Несмотря на жёсткую линию Москвы в отношении сирийской оппозиции, проявившуюся в ходе кампании в Идлибе и Восточной Гуте, в российском руководстве, по-видимому, осознают негативные последствия бескомпромиссной поддержки Асада в его линии по окончательному искоренению сирийской оппозиции силовыми средствами. Срыв сирийского мирного процесса также приведёт к потери доверия к РФ среди государств Персидского залива, отношения с которыми стали выходить на качественно новый уровень. Кроме того, будет подорван имидж страны, способной играть посредническую роль и в других конфликтах, например, в Ливии или Йемене.
Вероятно, Москва пытается предпринять определённые усилия для сохранения основы сирийского мирного процесса. В частности, по информации просаудовского издания Asharq Al-Awsat, Россия настроена прекратить операцию и заморозить ситуацию в Восточной Гуте после разделения анклава на три «кармана» — на основании договорённостей с «Джейш аль-Ислам» регион должны покинуть боевики запрещённой в России «Нусры»/«Хайат Тахрир аш-Шам». Переговоры с «Файлаг ар-Рахман» по поводу вывода боевиков ХТШ из подконтрольных ему районов идут сложнее. Иран и Дамаск здесь выступают за полную зачистку всех трёх оппозиционных анклавов Восточной Гуты, то есть всего, что осталось от «зоны деэскалации».

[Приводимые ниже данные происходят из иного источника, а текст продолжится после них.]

Lemma sdscmp_spec s1 l1 s2 l2 :
  repr s1 l1 -> repr s2 l2 -> exists c, sdscmp s1 s2 = Ok c /\ Z.sgn c = sign_of (lex l1 l2).
Proof.
  intros H1 H2. unfold sdscmp. rewrite (sdslen_spec s1 l1), (sdslen_spec s2 l2) by done. cbn [mbind res_bind].
  set (m := if zlen l1 <? zlen l2 then zlen l1 else zlen l2).
  assert (m = Z.of_nat (Nat.min (length l1) (length l2))) as Hm
    by (unfold m; destruct (Z.ltb_spec (zlen l1) (zlen l2)); unfold zlen in *; lia).
  assert (forall s l, repr s l -> m <= zlen l -> get s 0 m = Ok (take (Nat.min (length l1) (length l2)) l)) as Hget.
  { intros s l (ty & alloc & rest & [-> Hv _ _ _ _ _]) Hle. rewrite get_mk by (done || lia).
    pose proof (zlen_nonneg rest). unfold rdn.
    rewrite (proj2 (Z.leb_le 0 m)), (proj2 (Z.leb_le (0 + m) _)) by (zlen_simpl; lia). cbn [andb Z.leb Z.compare].
    rewrite drop_0, take_app_le by (unfold zlen in *; lia). by rewrite Hm, Nat2Z.id. }
  rewrite (Hget s1 l1), (Hget s2 l2) by (done || (unfold zlen; lia)). cbn [mbind res_bind].
  pose proof (memcmp_lex l1 l2) as Hlex. cbn zeta in Hlex. destruct (_ =? 0); eauto.
Qed.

Однако российская сторона может попытаться направить усилия на другой пригород Дамаска — лагерь Ярмук, где по-прежнему находится крупная группировка террористического «Исламского государства» (запрещено в РФ). А решение проблемы Восточной Гуты ввести в рамки диалога в Астане. Возможно, об этом шла речь на переговорах глав МИДов трёх стран-гарантов за закрытыми дверями.